** What is being asked **
Using the entries below, write out the line with "Definition asyncEnd now", the line with "write Header ;;", and every line in between, exactly as each is written.

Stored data
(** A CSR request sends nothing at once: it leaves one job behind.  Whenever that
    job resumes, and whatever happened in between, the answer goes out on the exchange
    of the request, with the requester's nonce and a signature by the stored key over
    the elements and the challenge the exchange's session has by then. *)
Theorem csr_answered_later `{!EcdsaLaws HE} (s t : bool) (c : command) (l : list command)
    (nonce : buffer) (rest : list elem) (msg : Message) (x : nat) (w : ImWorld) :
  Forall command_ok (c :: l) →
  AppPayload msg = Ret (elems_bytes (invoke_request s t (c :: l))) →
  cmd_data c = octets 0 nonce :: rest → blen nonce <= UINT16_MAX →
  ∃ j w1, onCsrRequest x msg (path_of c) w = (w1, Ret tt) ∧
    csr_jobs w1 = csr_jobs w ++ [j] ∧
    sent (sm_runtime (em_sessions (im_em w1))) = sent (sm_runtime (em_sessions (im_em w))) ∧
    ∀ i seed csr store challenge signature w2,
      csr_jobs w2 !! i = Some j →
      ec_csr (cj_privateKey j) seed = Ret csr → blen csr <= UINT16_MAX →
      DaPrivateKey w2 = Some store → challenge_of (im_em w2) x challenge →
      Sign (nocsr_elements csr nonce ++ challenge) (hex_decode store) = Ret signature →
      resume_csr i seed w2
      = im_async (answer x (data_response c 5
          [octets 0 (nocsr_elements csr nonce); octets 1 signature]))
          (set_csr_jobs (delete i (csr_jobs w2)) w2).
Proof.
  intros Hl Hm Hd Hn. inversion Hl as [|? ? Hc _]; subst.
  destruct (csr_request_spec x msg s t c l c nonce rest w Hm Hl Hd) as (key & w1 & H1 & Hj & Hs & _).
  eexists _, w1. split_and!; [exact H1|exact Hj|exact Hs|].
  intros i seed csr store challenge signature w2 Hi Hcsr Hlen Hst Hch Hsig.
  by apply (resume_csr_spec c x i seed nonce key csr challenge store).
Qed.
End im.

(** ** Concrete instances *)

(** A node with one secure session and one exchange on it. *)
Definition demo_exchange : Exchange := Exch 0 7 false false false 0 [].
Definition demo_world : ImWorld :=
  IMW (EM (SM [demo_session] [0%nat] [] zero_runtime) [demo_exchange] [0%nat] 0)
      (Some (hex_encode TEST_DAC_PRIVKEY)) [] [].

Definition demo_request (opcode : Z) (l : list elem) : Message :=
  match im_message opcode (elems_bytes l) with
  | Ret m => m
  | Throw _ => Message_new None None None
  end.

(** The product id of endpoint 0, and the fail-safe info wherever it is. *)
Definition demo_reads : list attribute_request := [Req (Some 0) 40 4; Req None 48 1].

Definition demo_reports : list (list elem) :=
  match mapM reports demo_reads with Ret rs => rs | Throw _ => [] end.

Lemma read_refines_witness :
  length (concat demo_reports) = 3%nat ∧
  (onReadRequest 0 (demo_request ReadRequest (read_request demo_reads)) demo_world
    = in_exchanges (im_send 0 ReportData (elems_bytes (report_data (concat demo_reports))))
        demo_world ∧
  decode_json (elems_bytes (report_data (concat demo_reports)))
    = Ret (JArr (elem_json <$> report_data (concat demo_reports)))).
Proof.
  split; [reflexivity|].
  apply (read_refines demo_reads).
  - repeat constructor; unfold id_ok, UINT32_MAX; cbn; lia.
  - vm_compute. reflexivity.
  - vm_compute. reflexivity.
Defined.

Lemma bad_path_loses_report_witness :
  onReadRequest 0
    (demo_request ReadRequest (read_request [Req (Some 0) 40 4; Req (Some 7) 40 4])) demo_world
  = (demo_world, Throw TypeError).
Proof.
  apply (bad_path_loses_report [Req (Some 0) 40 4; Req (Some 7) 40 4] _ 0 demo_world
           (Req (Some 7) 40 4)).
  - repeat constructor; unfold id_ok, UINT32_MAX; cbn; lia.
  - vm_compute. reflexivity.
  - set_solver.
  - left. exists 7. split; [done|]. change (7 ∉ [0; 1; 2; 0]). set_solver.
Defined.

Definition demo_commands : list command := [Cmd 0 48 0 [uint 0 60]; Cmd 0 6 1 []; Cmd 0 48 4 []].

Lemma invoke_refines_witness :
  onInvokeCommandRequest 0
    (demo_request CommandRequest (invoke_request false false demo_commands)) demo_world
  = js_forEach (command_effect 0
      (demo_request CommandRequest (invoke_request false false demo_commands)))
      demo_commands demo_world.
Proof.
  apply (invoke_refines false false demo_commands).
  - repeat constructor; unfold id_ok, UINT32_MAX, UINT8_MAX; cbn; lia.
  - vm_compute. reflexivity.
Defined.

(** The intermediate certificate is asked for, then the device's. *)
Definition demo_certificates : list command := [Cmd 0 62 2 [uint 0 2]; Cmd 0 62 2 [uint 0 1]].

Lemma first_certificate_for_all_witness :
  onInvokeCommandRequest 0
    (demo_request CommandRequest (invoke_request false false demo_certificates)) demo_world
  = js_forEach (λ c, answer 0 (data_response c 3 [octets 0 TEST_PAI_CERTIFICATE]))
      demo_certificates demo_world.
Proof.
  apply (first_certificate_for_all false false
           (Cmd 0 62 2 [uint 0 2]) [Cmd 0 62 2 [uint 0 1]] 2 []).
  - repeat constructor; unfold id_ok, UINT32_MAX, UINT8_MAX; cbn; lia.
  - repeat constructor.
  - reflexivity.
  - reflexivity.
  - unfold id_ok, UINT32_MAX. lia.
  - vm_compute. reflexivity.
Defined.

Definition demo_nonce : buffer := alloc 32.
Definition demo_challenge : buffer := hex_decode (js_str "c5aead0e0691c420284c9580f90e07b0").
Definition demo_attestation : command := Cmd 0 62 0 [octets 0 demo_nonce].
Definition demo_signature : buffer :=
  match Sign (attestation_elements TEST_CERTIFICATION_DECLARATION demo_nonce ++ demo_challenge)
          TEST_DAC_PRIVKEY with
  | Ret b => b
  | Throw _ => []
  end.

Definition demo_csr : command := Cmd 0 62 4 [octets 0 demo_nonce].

---

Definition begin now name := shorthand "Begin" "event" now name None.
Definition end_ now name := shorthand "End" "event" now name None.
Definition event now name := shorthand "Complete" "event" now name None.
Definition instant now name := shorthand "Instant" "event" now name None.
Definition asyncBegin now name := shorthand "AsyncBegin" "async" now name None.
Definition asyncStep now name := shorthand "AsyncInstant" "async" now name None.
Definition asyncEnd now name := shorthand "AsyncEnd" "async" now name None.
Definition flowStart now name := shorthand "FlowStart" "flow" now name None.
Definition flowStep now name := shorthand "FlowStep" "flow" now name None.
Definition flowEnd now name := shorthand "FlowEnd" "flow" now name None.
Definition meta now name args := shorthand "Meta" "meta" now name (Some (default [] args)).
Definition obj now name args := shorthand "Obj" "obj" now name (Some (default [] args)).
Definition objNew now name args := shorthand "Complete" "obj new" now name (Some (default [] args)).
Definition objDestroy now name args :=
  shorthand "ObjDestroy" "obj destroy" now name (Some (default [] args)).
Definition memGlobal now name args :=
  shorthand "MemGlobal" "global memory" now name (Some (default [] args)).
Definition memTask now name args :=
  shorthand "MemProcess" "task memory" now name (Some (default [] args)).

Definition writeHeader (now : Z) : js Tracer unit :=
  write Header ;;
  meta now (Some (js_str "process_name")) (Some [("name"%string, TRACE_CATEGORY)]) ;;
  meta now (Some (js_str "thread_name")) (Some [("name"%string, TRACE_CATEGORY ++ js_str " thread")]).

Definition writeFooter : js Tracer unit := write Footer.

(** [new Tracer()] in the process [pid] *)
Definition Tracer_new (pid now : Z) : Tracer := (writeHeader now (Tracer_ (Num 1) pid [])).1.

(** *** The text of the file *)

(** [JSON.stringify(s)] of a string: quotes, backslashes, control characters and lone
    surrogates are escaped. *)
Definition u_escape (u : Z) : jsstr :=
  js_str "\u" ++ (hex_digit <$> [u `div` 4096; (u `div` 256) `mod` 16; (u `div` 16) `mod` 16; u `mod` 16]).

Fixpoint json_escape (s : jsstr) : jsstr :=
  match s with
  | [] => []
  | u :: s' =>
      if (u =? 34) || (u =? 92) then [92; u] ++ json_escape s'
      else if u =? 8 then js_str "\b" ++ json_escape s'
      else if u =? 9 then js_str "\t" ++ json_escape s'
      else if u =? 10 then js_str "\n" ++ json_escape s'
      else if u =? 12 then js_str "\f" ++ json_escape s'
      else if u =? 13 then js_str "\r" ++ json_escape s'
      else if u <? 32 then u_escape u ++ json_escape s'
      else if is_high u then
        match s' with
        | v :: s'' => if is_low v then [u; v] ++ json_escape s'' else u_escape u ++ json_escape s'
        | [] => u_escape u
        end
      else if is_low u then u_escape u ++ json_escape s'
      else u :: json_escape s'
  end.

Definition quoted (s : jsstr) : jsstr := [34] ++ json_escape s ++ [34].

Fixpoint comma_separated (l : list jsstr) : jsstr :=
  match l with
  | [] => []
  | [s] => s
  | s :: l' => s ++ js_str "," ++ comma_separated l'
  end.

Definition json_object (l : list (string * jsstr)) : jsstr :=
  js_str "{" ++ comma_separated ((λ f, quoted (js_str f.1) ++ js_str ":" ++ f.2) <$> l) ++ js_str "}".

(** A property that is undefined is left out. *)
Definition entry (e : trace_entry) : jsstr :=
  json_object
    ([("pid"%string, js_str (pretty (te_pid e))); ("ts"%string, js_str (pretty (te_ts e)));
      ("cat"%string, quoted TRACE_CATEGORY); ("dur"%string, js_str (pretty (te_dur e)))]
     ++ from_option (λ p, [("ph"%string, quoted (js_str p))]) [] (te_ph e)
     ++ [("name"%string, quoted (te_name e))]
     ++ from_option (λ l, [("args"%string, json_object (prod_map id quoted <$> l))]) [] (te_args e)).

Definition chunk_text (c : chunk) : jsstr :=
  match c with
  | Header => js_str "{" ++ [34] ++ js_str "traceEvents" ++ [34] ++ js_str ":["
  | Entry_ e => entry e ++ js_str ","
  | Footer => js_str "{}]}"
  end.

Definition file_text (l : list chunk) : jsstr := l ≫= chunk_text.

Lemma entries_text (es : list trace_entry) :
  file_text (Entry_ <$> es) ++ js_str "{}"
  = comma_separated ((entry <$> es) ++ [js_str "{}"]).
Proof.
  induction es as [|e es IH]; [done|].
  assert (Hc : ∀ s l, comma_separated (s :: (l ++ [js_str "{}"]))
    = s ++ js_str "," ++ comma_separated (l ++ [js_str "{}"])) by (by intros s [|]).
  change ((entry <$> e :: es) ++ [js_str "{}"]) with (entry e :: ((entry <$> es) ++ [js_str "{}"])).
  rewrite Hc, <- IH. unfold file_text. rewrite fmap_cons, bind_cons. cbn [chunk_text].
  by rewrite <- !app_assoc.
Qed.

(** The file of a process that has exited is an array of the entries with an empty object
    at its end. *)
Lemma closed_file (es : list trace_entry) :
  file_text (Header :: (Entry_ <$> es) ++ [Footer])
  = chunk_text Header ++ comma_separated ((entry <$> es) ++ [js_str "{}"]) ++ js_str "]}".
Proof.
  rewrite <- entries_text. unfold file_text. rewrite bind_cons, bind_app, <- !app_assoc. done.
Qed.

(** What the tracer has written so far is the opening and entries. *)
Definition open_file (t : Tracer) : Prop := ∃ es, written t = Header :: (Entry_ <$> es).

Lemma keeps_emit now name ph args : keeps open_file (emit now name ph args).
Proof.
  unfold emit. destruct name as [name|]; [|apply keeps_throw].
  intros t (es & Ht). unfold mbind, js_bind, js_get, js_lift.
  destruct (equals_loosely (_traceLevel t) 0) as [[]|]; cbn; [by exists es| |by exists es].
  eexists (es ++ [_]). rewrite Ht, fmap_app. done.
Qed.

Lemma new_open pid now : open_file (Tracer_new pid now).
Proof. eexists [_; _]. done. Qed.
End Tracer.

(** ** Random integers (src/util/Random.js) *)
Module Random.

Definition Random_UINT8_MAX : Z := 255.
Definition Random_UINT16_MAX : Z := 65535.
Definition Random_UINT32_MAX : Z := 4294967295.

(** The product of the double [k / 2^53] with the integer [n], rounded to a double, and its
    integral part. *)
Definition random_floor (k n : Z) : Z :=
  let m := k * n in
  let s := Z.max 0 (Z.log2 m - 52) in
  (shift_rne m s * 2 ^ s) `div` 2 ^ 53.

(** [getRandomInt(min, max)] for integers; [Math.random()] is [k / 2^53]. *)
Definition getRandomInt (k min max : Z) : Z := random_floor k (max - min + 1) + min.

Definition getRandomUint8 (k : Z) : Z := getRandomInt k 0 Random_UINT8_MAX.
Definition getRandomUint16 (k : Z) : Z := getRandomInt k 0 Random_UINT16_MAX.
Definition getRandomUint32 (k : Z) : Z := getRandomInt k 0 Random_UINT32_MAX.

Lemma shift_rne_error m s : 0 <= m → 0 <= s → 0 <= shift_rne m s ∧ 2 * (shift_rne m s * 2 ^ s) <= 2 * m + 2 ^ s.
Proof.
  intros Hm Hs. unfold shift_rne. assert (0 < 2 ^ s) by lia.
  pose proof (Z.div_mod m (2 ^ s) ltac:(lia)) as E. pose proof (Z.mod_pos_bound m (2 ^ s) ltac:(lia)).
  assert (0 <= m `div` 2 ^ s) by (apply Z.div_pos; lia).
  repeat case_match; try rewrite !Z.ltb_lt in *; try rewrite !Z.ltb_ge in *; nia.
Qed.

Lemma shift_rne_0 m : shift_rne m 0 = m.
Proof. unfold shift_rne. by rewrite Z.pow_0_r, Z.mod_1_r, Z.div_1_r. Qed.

--

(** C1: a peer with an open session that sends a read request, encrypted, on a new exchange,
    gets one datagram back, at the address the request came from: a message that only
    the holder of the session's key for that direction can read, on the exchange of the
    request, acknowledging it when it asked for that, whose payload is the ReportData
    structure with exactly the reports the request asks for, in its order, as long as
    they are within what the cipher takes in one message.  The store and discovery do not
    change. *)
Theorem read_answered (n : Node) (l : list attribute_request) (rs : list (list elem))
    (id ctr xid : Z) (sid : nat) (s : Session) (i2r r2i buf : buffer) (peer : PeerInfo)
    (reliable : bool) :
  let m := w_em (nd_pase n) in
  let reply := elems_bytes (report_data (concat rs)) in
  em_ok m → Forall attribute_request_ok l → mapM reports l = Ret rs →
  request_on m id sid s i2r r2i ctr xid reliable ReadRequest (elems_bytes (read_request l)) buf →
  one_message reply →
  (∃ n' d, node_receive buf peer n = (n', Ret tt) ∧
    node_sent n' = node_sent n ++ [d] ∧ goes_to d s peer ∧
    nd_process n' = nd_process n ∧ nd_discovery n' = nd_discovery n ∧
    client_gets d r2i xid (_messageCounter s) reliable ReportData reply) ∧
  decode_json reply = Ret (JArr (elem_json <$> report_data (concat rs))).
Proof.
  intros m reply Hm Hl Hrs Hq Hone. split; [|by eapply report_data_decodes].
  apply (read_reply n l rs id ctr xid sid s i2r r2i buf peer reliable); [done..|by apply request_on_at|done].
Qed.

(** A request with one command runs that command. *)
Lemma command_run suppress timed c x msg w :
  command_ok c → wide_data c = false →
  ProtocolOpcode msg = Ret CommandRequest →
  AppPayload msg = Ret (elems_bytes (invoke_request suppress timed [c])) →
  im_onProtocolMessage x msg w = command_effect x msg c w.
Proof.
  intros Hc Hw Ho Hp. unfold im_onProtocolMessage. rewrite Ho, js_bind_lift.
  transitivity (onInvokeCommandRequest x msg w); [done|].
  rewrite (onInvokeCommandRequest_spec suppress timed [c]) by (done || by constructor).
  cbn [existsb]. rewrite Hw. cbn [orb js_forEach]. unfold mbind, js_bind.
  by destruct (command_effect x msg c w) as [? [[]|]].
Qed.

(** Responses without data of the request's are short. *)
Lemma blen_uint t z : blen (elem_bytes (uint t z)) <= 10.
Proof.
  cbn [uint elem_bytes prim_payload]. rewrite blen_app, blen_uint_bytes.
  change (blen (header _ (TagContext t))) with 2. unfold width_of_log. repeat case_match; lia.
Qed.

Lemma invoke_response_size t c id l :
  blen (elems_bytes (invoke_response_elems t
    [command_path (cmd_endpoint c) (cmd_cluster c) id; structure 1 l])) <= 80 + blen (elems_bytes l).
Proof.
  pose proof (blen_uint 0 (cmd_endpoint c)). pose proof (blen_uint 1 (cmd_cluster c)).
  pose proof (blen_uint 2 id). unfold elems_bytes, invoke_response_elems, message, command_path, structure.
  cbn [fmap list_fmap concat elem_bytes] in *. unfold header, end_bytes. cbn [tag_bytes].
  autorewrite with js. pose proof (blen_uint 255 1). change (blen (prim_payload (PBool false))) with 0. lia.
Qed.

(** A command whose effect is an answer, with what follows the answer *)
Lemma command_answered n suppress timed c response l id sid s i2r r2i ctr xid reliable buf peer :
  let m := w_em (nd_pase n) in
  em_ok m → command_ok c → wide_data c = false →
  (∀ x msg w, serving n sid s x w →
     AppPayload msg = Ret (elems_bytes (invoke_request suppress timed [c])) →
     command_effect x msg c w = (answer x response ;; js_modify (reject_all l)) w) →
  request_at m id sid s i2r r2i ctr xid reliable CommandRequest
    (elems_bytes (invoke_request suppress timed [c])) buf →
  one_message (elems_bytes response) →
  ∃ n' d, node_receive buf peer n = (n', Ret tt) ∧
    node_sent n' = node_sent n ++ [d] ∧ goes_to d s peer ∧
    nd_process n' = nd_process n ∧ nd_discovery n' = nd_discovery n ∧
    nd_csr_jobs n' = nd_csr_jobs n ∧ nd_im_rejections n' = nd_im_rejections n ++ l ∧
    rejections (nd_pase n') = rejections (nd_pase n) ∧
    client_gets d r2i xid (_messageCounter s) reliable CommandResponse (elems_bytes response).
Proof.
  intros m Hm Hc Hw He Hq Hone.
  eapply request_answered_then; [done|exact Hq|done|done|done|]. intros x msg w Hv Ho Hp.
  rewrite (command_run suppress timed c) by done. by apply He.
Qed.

** Answer **
Definition asyncEnd now name := shorthand "AsyncEnd" "async" now name None.
Definition flowStart now name := shorthand "FlowStart" "flow" now name None.
Definition flowStep now name := shorthand "FlowStep" "flow" now name None.
Definition flowEnd now name := shorthand "FlowEnd" "flow" now name None.
Definition meta now name args := shorthand "Meta" "meta" now name (Some (default [] args)).
Definition obj now name args := shorthand "Obj" "obj" now name (Some (default [] args)).
Definition objNew now name args := shorthand "Complete" "obj new" now name (Some (default [] args)).
Definition objDestroy now name args :=
  shorthand "ObjDestroy" "obj destroy" now name (Some (default [] args)).
Definition memGlobal now name args :=
  shorthand "MemGlobal" "global memory" now name (Some (default [] args)).
Definition memTask now name args :=
  shorthand "MemProcess" "task memory" now name (Some (default [] args)).

Definition writeHeader (now : Z) : js Tracer unit :=
  write Header ;;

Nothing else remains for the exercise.